Try a Floating Floor

Posted: Tuesday, April 5, 2011

Floating Floors - DIYA "floating floor" sounds like Staying Alive meets Star Trek, but is nothing space age or related to disco. It simply refers to the fact that this type of floor is not nailed, stapled, or glued down but is instead left to "float" on top of the subfloor. Almost any type of floor has a floating version, hardwood flooring, cork flooring, laminates, and vinyl to name a few, but you have to know where floating floors are best suited to make sure the floor is protected, and the life extended.

How can a floor float without becoming unstable? Most of the planks, boards, or tiles that are installed via a floating method are relatively sturdy and are built with a locking or snapping mechanism that securely affixes each tile to the one next to it, giving the floor a cohesive, secure look and feel.

There are a thousand and one benefits to a floating installation related "green" ways of doing things as well as cost and time savings. One is, of course, not having to use any chemicals or adhesives to install them. This means cleaner indoor air quality and no mess. Two big plusses for sure.

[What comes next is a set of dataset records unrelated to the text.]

(* ===== verification/Dependent.v ===== *)
(** * Dependent: compile-time values, dependent types and dimension checks
    (lib/types/dependent.cpp)

    Constant folding computes in [int64_t] and [double]: an [option] around a
    result is [None] where the C++ has undefined behaviour (overflow of a signed
    operation, conversion of a double outside the target type). *)

From S2P Require Export TypeEnv Doubles.
Local Open Scope Z_scope.

(** ** Expressions, as far as folding looks at them *)

Inductive op_code := ADD_OP | SUB_OP | MUL_OP | DIV_OP | OTHER_OP.

(** [AstOther] is every node of another type. *)
Inductive ast :=
| AstInt64 (v : Z) | AstInt32 (v : Z) | AstInt16 (v : Z) | AstInt8 (v : Z)
| AstUint64 (v : Z) | AstUint32 (v : Z) | AstUint16 (v : Z) | AstUint8 (v : Z)
| AstDouble (d : double)
| AstOp (op : op_code) (variables : list ast)
| AstOther.

(** ** Constants *)

(** The integer a float constant caches is never read. *)
Inductive const_value := ConstInt (int_val : Z) | ConstFloat (float_val : double) | ConstNone.

Definition isValid (c : const_value) : bool := match c with ConstNone => false | _ => true end.
Definition asDouble (c : const_value) : double :=
  match c with ConstInt v => of_int v | ConstFloat d => d | ConstNone => d_zero end.

(** A signed 64-bit result, undefined when it overflows. *)
Definition checked (z : Z) : option Z := if (- 2 ^ 63 <=? z) && (z <? 2 ^ 63) then Some z else None.

Definition const_op (int_op : Z → Z → Z) (float_op : double → double → double) (a b : const_value) : option const_value :=
  match a, b with
  | ConstNone, _ | _, ConstNone => Some ConstNone
  | ConstInt x, ConstInt y => z ← checked (int_op x y); Some (ConstInt z)
  | _, _ => Some (ConstFloat (float_op (asDouble a) (asDouble b)))
  end.

Definition const_add : const_value → const_value → option const_value := const_op Z.add d_add.
Definition const_sub : const_value → const_value → option const_value := const_op Z.sub d_sub.
Definition const_mul : const_value → const_value → option const_value := const_op Z.mul d_mul.
Definition const_div (a b : const_value) : option const_value :=
  if negb (isValid a) || negb (isValid b) then Some ConstNone
  else if match b with ConstFloat d => d_is_zero d | ConstInt z => z =? 0 | ConstNone => false end then Some ConstNone
  else const_op Z.quot d_div a b.

(** The loop over the operands after the first: [check] is the test after a division. *)
Definition fold_operands (eval : ast → option const_value) (combine : const_value → const_value → option const_value)
    (check : bool) : list ast → const_value → option const_value :=
  fix go (rest : list ast) (result : const_value) : option const_value :=
    match rest with
    | [] => Some result
    | x :: rest =>
        operand ← eval x;
        if negb (isValid operand) then Some ConstNone
        else
          result ← combine result operand;
          if check && negb (isValid result) then Some ConstNone else go rest result
    end.

Definition fold_op (eval : ast → option const_value) (combine : const_value → const_value → option const_value)
    (check : bool) (variables : list ast) : option const_value :=
  match variables with
  | a :: rest =>
      if (length rest =? 0)%nat then Some ConstNone
      else
        result ← eval a;
        if negb (isValid result) then Some ConstNone else fold_operands eval combine check rest result
  | [] => Some ConstNone
  end.

Fixpoint evaluateConstExpr (expr : ast) : option const_value :=
  match expr with
  | AstInt64 v | AstInt32 v | AstInt16 v | AstInt8 v => Some (ConstInt v)
  | AstUint64 v => Some (ConstInt (i64 v))
  | AstUint32 v | AstUint16 v | AstUint8 v => Some (ConstInt v)
  | AstDouble d => Some (ConstFloat d)
  | AstOp ADD_OP vs => fold_op evaluateConstExpr const_add false vs
  | AstOp SUB_OP vs => fold_op evaluateConstExpr const_sub false vs
  | AstOp MUL_OP vs => fold_op evaluateConstExpr const_mul false vs
  | AstOp DIV_OP vs => fold_op evaluateConstExpr const_div true vs
  | AstOp OTHER_OP _ => Some ConstNone
  | AstOther => Some ConstNone
  end.

(** ** Compile-time values *)

Inductive ct_value := CTNat (n : Z) | CTBool (b : bool) | CTExpr (e : ast) | CTUnknown.

(** [(uint64_t)fval] for [fval >= 0]. *)
Definition double_to_u64 (d : double) : option Z :=
  if is_finite d && (trunc_Z d <? 2 ^ 64) then Some (trunc_Z d) else None.

Definition tryEvalNat (v : ct_value) : option (option Z) :=
  match v with
  | CTNat n => Some (Some n)
  | CTExpr e =>
      result ← evaluateConstExpr e;
      match result with
      | ConstInt n => Some (if 0 <=? n then Some n else None)
      | ConstFloat fval =>
          if d_le d_zero fval then
            n ← double_to_u64 fval;
            Some (if d_eq fval (of_int n) then Some n else None)
          else Some None
      | ConstNone => Some None
      end
  | CTBool _ | CTUnknown => Some None
  end.

Definition tryEvalFloat (v : ct_value) : option (option double) :=
  match v with
  | CTNat n => Some (Some (of_int n))
  | CTExpr e =>
      result ← evaluateConstExpr e;
      Some (if isValid result then Some (asDouble result) else None)
  | CTBool _ | CTUnknown => Some None
  end.

Definition tryEvalBool (v : ct_value) : option bool := match v with CTBool b => Some b | _ => None end.

Inductive compare_result := CmpTrue | CmpFalse | CmpUnknown.
Definition compare_of (b : bool) : compare_result := if b then CmpTrue else CmpFalse.

Definition ct_lessThan (a b : ct_value) : option compare_result :=
  lhs ← tryEvalNat a; rhs ← tryEvalNat b;
  Some (match lhs, rhs with Some x, Some y => compare_of (x <? y) | _, _ => CmpUnknown end).

(** Values of different kinds, and two expressions, are never compared. *)
Definition ct_equals (a b : ct_value) : compare_result :=
  match a, b with
  | CTNat x, CTNat y => compare_of (x =? y)
  | CTBool x, CTBool y => compare_of (Bool.eqb x y)
  | _, _ => CmpUnknown
  end.

Definition ct_arith (op : Z → Z → Z) (a b : ct_value) : option ct_value :=
  lhs ← tryEvalNat a; rhs ← tryEvalNat b;
  Some (match lhs, rhs with Some x, Some y => CTNat (u64 (op x y)) | _, _ => CTUnknown end).
Definition ct_add : ct_value → ct_value → option ct_value := ct_arith Z.add.
Definition ct_mul : ct_value → ct_value → option ct_value := ct_arith Z.mul.

Local Open Scope string_scope.

Definition ct_toString (v : ct_value) : string :=
  match v with
  | CTNat n => pretty n
  | CTBool b => if b then "#t" else "#f"
  | CTExpr _ => "<expr>"
  | CTUnknown => "?"
  end.

(** ** Dependent types *)

Record dependent_type := DependentType {
  base : type_id;
  type_indices : list type_id;
  value_indices : list ct_value }.

Definition isSimple (t : dependent_type) : bool := match value_indices t with [] => true | _ => false end.
Definition isKnown (v : ct_value) : bool := match v with CTUnknown => false | _ => true end.
Definition allValuesKnown (t : dependent_type) : bool := forallb isKnown (value_indices t).
Definition getDimension (t : dependent_type) (idx : nat) : option (option Z) :=
  match value_indices t !! idx with Some v => tryEvalNat v | None => Some None end.

Definition type_text (t : type_id) : string := "Type#" +:+ pretty (tid t).

Definition toString (t : dependent_type) : string :=
  type_text (base t) +:+
  match (map type_text (type_indices t) ++ map ct_toString (value_indices t))%list with
  | [] => EmptyString
  | parts => "<" +:+ String.concat ", " parts +:+ ">"
  end.

Definition proved_equal (a b : ct_value) : bool := match ct_equals a b with CmpTrue => true | _ => false end.

(** Two lists of the same length, compared element by element. *)
Fixpoint same_each {A} (eq : A → A → bool) (l l' : list A) : bool :=
  match l, l' with
  | [], [] => true
  | x :: l, y :: l' => eq x y && same_each eq l l'
  | _, _ => false
  end.

Definition dep_equals (t other : dependent_type) : bool :=
  tid_eq (base t) (base other) && same_each tid_eq (type_indices t) (type_indices other)
  && same_each proved_equal (value_indices t) (value_indices other).

(** The type indices, once the lengths agree: equal, or subtypes. *)
Fixpoint indices_subtype (E : type_env) (l l' : list type_id) : query bool :=
  match l, l' with
  | x :: l, y :: l' =>
      ok ← (if tid_eq x y then mret true else isSubtype E x y);
      if (ok : bool) then indices_subtype E l l' else mret false
  | _, _ => mret true
  end.

Definition isSubtypeOf (E : type_env) (t other : dependent_type) : query bool :=
  ok ← isSubtype E (base t) (base other);
  if negb ok then mret false
  else if negb (length (type_indices t) =? length (type_indices other))%nat then mret false
  else
    ok ← indices_subtype E (type_indices t) (type_indices other);
    if negb ok then mret false
    else mret (same_each proved_equal (value_indices t) (value_indices other)).

(** ** Dimension checks *)

Record check_result := CheckResult { valid : bool; error_message : string }.
Definition success : check_result := CheckResult true EmptyString.
Definition failure (msg : string) : check_result := CheckResult false msg.

(** [" in " << context], when there is one. *)
Definition in_context (context : string) : string :=
  match context with EmptyString => EmptyString | _ => " in " +:+ context end.

Definition checkBounds (idx bound : ct_value) (context : string) : option check_result :=
  idx_val ← tryEvalNat idx; bound_val ← tryEvalNat bound;
  Some (match idx_val, bound_val with
        | Some i, Some b =>
            if (b <=? i)%Z then
              failure ("Index " +:+ pretty i +:+ " out of bounds (< " +:+ pretty b +:+ ")" +:+ in_context context)
            else success
        | Some i, None =>
            failure ("Cannot statically verify index " +:+ pretty i +:+ " against unknown bound" +:+ in_context context)
        | None, _ => failure ("Cannot statically verify index bound" +:+ in_context context +:+ " (proof required)")
        end).

Definition checkDimensionsEqual (dim1 dim2 : ct_value) (context : string) : check_result :=
  match ct_equals dim1 dim2 with
  | CmpTrue => success
  | CmpFalse => failure ("Dimension mismatch: " +:+ ct_toString dim1 +:+ " != " +:+ ct_toString dim2 +:+ in_context context)
  | CmpUnknown =>
      failure ("Cannot statically verify dimension equality: " +:+ ct_toString dim1 +:+ " =? " +:+ ct_toString dim2
               +:+ in_context context +:+ " (proof required)")
  end.

Definition context_or (context other : string) : string := match context with EmptyString => other | _ => context end.

Definition checkMatMulDimensions (left right : dependent_type) (context : string) : check_result :=
  match value_indices left, value_indices right with
  | _ :: left_cols :: _, right_rows :: _ :: _ =>
      checkDimensionsEqual left_cols right_rows (context_or context "matrix multiplication")
  | _, _ => failure "Matrix multiplication requires 2D matrices"
  end.

Definition checkDotProductDimensions (left right : dependent_type) (context : string) : check_result :=
  match value_indices left, value_indices right with
  | left_dim :: _, right_dim :: _ => checkDimensionsEqual left_dim right_dim (context_or context "dot product")
  | _, _ => failure "Dot product requires vectors with known dimensions"
  end.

Another neat thing about floating floors is that depending on the type of material, engineered wood flooring, for example, a floating floor takes expansion and contraction due to humidity and temperature much more in stride (pun intended.) than does nailed or glued down hardwoods. Floating floor engineered hardwood floors are up a notch on the green scale, too, over solid hardwoods, because less of the raw material is used to manufacture them. Green on a couple of counts.

You can certainly can save quite a bit by going with a floating floor installation. You save money and time on installation because it's a pretty simple do-it-yourself project, no matter what type of material you're dealing with. And the costs in the extra materials and tools needed to install a glued or nailed down floor can be pretty hefty. To install a floating floor, all you need basically (after proper prepping is complete) is the planks or tiles, a saw to trim the boards to size, and maybe a pencil…doesn't get more straightforward than that.

Save yourself time and do something good for the environment by choosing a floating floor installation.